No, I think it means their tests are not reliable enough to rule out the possibility of a false positive.

Vincentt's avatar

I believe what they are talking about in the show is that the sample might be incomplete or the comparison method might not be 100% accurate.

It might be possible that there is an identical twin your parents have never told you about that is out there somewhere in the world ;-) And perhaps a one in ~infinity chance that someone has the exact same DNA coincidentally, but in the odds of that are very, very, very (etc.) close to zero.

marinelife's avatar

No, there is not.

gasman's avatar

Don’t they usually just look at a few genes or portions of chromosome? This is far less work than comparing entire genomes, but far more likely to yield near-identical sequences, I would think.

Nullo's avatar

The thing is that forensic science isn’t as powerful a tool as CSI leads many people to believe.

ETpro's avatar

If you have an identical twin, then yes. The odds of every bit of your NDA matching a stranger’s DNA perfectly are probably about like winning the MegaMillions Lottery at every drawing for a whole year. But be aware than DNA matching for criminal cases looks at only a few specific loci and the alleles associated with them, so the chances of two separate people matching come in somewhere around 1 in 7,000. A DNA match alone should not be enough to convict someone, even though prosecutors often knowingly withhold that exculpatory evidence and falsely claim it is. Here’s a good discussion of this.

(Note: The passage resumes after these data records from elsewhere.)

(** * Strike and orientation compliance engine of the Scientific Department bot

    A shallow embedding of the parts of [main.py] that keep the strike
    ledger, run the weekly quota evaluation, drive the orientation deadline
    poll and authenticate the session webhook, followed by the properties
    proved about them.

    Conventions of the embedding.
    - The PostgreSQL tables are fields of [Store]: a table with a primary key
      is a [gmap] from that key, the [strikes] table (SERIAL key, read with
      ORDER BY and COUNT) is a list of rows together with its sequence.
    - A coroutine is a state transformer over [RunState]: the store, the
      number of clock readings and of SQL statements made so far, and the
      trace of calls to the outside world (Discord, the removal service).
    - What the outside world answers is read from [Env]: the clock, the
      guilds, the configuration constants and the outcome of each send, kick
      and HTTP post.  Store statements and channel posts are taken to
      succeed; the failures that the source catches (direct messages, kicks,
      the removal service) are outcomes of [Env].  Two statements are
      modelled with the refusal of the database ([sql_try]): the addition to
      the INT column [roblox_time.time_spent] and the insertion under the
      UNIQUE constraint of [roblox_verification.roblox_id].
    - [utcnow ()] readings that only stamp an embed are not counted.

    Besides these, the file embeds the text helpers ([human_remaining],
    [smart_chunk], [_normalize_base]) over lists of code points, the account
    link written by [/verify], and, in the module [Tasks], the commands that
    log tasks, with tables and a state of their own in which every clock
    reading is counted. *)

From stdpp Require Import gmap strings pretty list fin_maps sorting.
From Stdlib Require Import ZArith Lia.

In a city of 7 million, with a 1 in 7.000 chance of a match, that would mean as many as 1,000 people would have matches. To establish guilt, prosecutors should also present a strong case exclusive of the DNA. They need to establish things such as motive, opportunity, method and non-DNA forensic evidence.

gasman's avatar

Thanks for a nice link, @ETpro.

mattbrowne's avatar

It’s possible even without clones or monozygotic twins. But the likelihood is extremely low. Human DNA consists of more than 3 billion base pairs. Another person with exactly your DNA is like winning the lottery every week for the next hundred years.

ETpro's avatar

@gasman You’re welcome.

@mattbrowne Thanks for backing me up.

Dr_Lawrence's avatar

Forensic DNA testing uses only a few easy to measure markers to match samples.

The small number of individuals who might have identical markers (excluding twins and clones) would still still not have identical DNA if their entire gene sequences were to be compared.